When Apple first introduced the Touch Bar on its Macs in 2016, the company touted the adaptive app-specific features of the OLED strip and framed it as an improvement over the traditional function keys that it replaced.
What it didn't expect was the number of users who mourned the physical Escape key, which many relied on to exit out of various app modes (like fullscreen, for example). While the Touch Bar offers a virtual Escape key, it's located in a different place, and depending on the app in use, isn't even always visible.
Fortunately Apple listened to the criticism, and all new Macs with the scissor switch Magic Keyboard also feature a physical Escape key, along with Touch Bar and Touch ID.
If you're the owner of an earlier Touch Bar-equipped Mac model that lacks the physical Escape key, here are a couple of things you can do to get the functionality back.
Bring Back the Function Row on the Touch Bar
As mentioned, the Escape key isn't entirely gone on a Touch Bar Mac, but if the Touch Bar is in another mode, it's not always accessible. One solution is to hold down the fn key on the bottom left of the keyboard layout. This will make the original row of function keys appear on the Touch Bar – including the Escape key.
Remap the Escape Key to Another Physical Key
If the above solution doesn't work for you, you can choose a physical key to act as an Escape key instead. Here's how it works.

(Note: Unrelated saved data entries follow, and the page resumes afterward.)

(* ===== verification/Prelude.v ===== *)
(** * In-mem0: a verification library

    In-mem0 is an in-memory cache server that speaks the Redis protocol.  This
    library models its three crates, [crates/core] (the store), [crates/proto]
    (the protocol) and [crates/server] (commands, connections, durability and
    replication), and proves what makes each part correct, from the slots of the
    hash index up to whole runs of the server and its restarts.  All definitions
    are executable.

    ** The program's parts and their models

    - [core/src/map.rs] is [Map.FlatMap]: an open-addressing table with linear
      probing, growth at 7/8 load and backward-shift deletion.  The state is the
      record [FlatMap.t]; [new], [with_capacity], [get], [get_pre], [get_mut],
      [insert], [insert_pre], [remove], [remove_pre], [backward_shift], [grow]
      and [iter] are the methods of the same names.
    - [core/src/s3fifo.rs] is [Eviction.S3Fifo]: three queues, a ghost set and
      frequency counters kept in two FlatMaps; [evict_one] loops over
      [step_small] and [step_main].
    - [core/src/store.rs]: [Value] has the five types of values, sorted sets
      with their two indices, and the bodies the store runs on collections;
      [Shard.Shard] is one locked shard (map, policy, byte counter, budget) with
      expiry, eviction and every operation; [Store.Store] routes keys to a
      vector of shards; [Dump] writes a snapshot as commands.
    - [proto/src/resp.rs]: [Resp.Resp] has the owned and the zero-copy parser
      and the direct writers, [Reply] the encoder of replies.
    - [server/src/config.rs] is [Config]; [server/src/commands.rs] is [Commands],
      where [dispatch] looks a command up in the list of arms of the source's
      [match], with their guards; [server/src/persistence.rs] is [Persistence];
      [server/src/conn.rs], the registry of replicas in [repl.rs], and startup
      and the reaper of [server.rs] are [Conn]; the replica thread of [repl.rs]
      is [Replica]; the loop of a connection in [runtime_uring.rs] is [Uring].
    - The running server is [System]: a transition system whose events are what
      the operating system reports next to the accept loops ([Server::run],
      [accept_loop]), to the threads of the connections ([conn::handle] and its
      reads, [passive_replica]), to the reaper and to the thread of a replica.
      [Interleave] refines the service of a command into the steps between which
      other threads run: the store, the log, the replicas.  [Steps] refines the
      execution of a command: those that take the lock of a shard more than once
      are programs of single operations, and those on the whole store ([keys],
      [dbsize], [flush_all], [purge_expired], [dump_commands] and the commands
      that call them) take the shards one after the other.  [Grain] puts the two
      together: operations, appends, propagation and the reaper, step by step.
    - [main.rs], the errors of [Server::bootstrap], [tls.rs] and the paths and
      messages of [config.rs] are [Entry]: from the command line and the disk to
      a server or an exit code.
    - [Std] has what the source uses of Rust's standard library: decimal text,
      UTF-8, trimming and parsing of integers; [Float] has the text of [f64],
      the nearest number to a decimal and the shortest decimal of a number,
      computed exactly on integers.

    ** How effects are modelled

    A shard operation takes the time and the shard and returns the shard and the
    result.  A command runs in a state monad over a [World]: the store, a
    counter, and sequences indexed by the counter that give every reading of the
    clock, every random state and every disk fault.  Nothing is assumed about
    these sequences unless a theorem says so.  A connection is a transition on a
    [Server] and a [Conn]: bytes arrive ([receive]), commands are cut out of the
    buffer and served ([handle_command]), replies are appended to what was sent.
    Threads interleave at the granularity of the shard lock (operations), of
    commands ([Durable.server_step]), of reads ([System.step]), of the locks a
    command takes ([Interleave.move]; the store is updated in one step per
    command there), of the operations of a command ([Serial.turn]) and of all of
    these ([Grain.act]).  Machine
    integers are [Z] with the wrap-around of release builds written out.

    ** What the theorems show

    - [Map], [Eviction]: the table refines a finite map, its loops terminate and
      its load is bounded; the policy tracks exactly the live keys and an
      eviction returns one.  Both export their abstraction through the class
      [Represents], and clients reason about [absf] only.  [Scan]: a scan of keys
      stored once evicts no key of the main queue, however long it is.
    - [Spec] has the abstract database, a finite map from keys to entries with
      one function per operation, which shares the pure functions on one collection
      ([push_body], [zadd_body] and the like of [Value]) with the store; [ShardOk]
      and [StoreOk] prove that shards and stores refine it up to eviction, and [StoreProps] states what a client may
      rely on: results, memory bound, no panics, commuting operations, exact
      counters.
    - [RespOk], [RespProps]: parsing inverts writing, both parsers agree, a
      command is not affected by what follows it.
    - [CommandsOk]: a command that is not to be persisted removes expired
      entries at most.  [ConnOk], [ConnProps]: the gates of authentication and
      of read-only replicas, the log misses no change, the fast path agrees with
      [dispatch], chunking does not matter.  [Uring]: the io_uring loop agrees
      with the portable one.  [Glob]: pattern matching terminates and is right, for
      classes denoted by the ranges between their brackets.
      [ConfigProps]: memory sizes, and the command line that spells a
      configuration out is read back as it.  [FloatOk]: for every score, what the
      text of the score is read back as.
    - [Effects] shows that every command is built from store operations on the
      keys it names, and which of them; the theorems on what commands respect
      ([View]), on commands that commute ([Commute]) and on commands that do not
      depend on the time ([Timeless]) are inductions over that.
    - [View]: what a client can see at a time is an equivalence of databases;
      operations and write commands respect it.  [Durable]: replaying the log of
      any history recovers what was visible.  [Replay]: what a server and the
      replay of its log have in common under clocks of their own; [Timeless]: the
      data is the same when no write gives a time to live; [Absolute]: it shows the
      same when keys with a time to live are only stored anew, with an absolute
      time, or deleted.  [Snapshot]: a snapshot restores all live entries, and a
      replica converges to its primary; and [SYNC] asks for no password.
    - [Client] is a reference reader of replies, and the encoder is right for it;
      [Answers] gives every command a type of replies and proves that [dispatch]
      keeps to it; [Session]: every command sent is answered, in order, with what
      [dispatch] gives in the state that the earlier ones left, and the client reads
      back one reply per command.
    - [Input] bounds what waits in the buffer of a connection; [SystemProps]
      proves of any run, whatever any number of clients send, that the store is
      sound and connections are numbered apart, that without the password nothing
      changes, and that expired entries are eventually reaped.  [Restart]: over
      any number of starts and stops with such runs in between nothing is lost,
      and turning the log on over a snapshot loses the snapshot.  [Interleave]:
      what any interleaving can do to the order of the log, and a condition on the
      writes of each key under which recovery is exact ([keyed_writes_recover]).  [Grain]: when commands in execution share
      no key, executing them operation by operation leaves the replies and the log
      as executing each at once, so that recovery is exact there too.  [Steps]: run
      without a break, the program of a command is [dispatch].  [Serial]: with the
      programs of any number of threads taken in turn, commands that share no key
      with those in progress are atomic.  [Whole]: what KEYS answers when other
      commands run between the shards it reads and time passes.
    - [Limits] shows that conditions of these theorems cannot be dropped, for all
      data and histories that are in the way: a replica that connects again
      duplicates lists; a torn record hides all that is logged after it; a replay
      after an expiry loses keys that were made persistent and revives counters;
      writes of one key can be logged in the other order, and a write beside a
      synchronisation can miss the replica; [GETSET] and [MSET] are not atomic for
      commands on the same keys.

    ** Fuel and bounds

    Loops that are not structural take fuel, and the theorems show that the fuel
    given is enough: a turn per slot for probing ([flatmap_loops_terminate]), a
    measure over queue lengths and frequencies for [evict_one], a turn per byte
    for the parsers' and connections' loops, since every command consumes a byte
    ([parse_command_bounds]), and [glob_fuel] for patterns
    ([glob_match_correct]).  The decimal digits of a number have fuel for its
    binary length ([decimal_value]); the search for the shortest decimal of a
    float has a turn per digit and ends with the exact decimal, which is read back
    too.  The limits of the source (512 MiB per argument,
    2^20 arguments, 64 KiB inline lines, a 20-byte digit buffer, an 8 KiB file
    buffer) are kept as they are.

    ** What is a parameter, and what is not modelled

    Parameters: hash functions and the router (any functions), the iteration
    order of hash collections ([HashOrder]: a permutation), and the decimal text
    of floats ([FloatText]: parsing gives 64 bits; [FloatOk.rust_float_text] is an
    instance), and certificates ([Rustls]).
    Errors of the disk, of the network and of the system are arbitrary sequences
    or events.  Not modelled: sockets beyond the bytes sent on them, sleeping and
    the fairness of threads, the encryption of TLS, glommio's executor pool, and
    the notices printed while the server runs.  Recovery and
    replication theorems are stated for a store without a memory limit, since
    evictions are not logged, and, when keys have times to live, for a clock that
    stands still or under the discipline of [Absolute], since relative expiry times
    are logged as they were sent.

    ** Open points

    Flushes, snapshots and new replicas beside the log when all are interleaved
    operation by operation; what can be said of recovery with a memory limit. *)
From Stdlib Require Export Init.Byte Strings.Byte.
From stdpp Require Export base tactics list gmap strings numbers sorting.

- Launch System Preferences from your Mac's Dock, from the Applications folder, or from the Apple menu bar ( -> System Preferences...).
- Select Keyboard.
- In Keyboard preferences, click Modifier Keys.
- Use one of the pop-up menus to choose another key to act as your Escape key. (We'd recommend choosing the Caps Lock key, since the Command, Control, and Option keys are frequently used to perform keyboard shortcuts.)
- Click OK.
If you ever want to return your keyboard to its original behavior, simply reopen the keyboard settings and click Restore Defaults.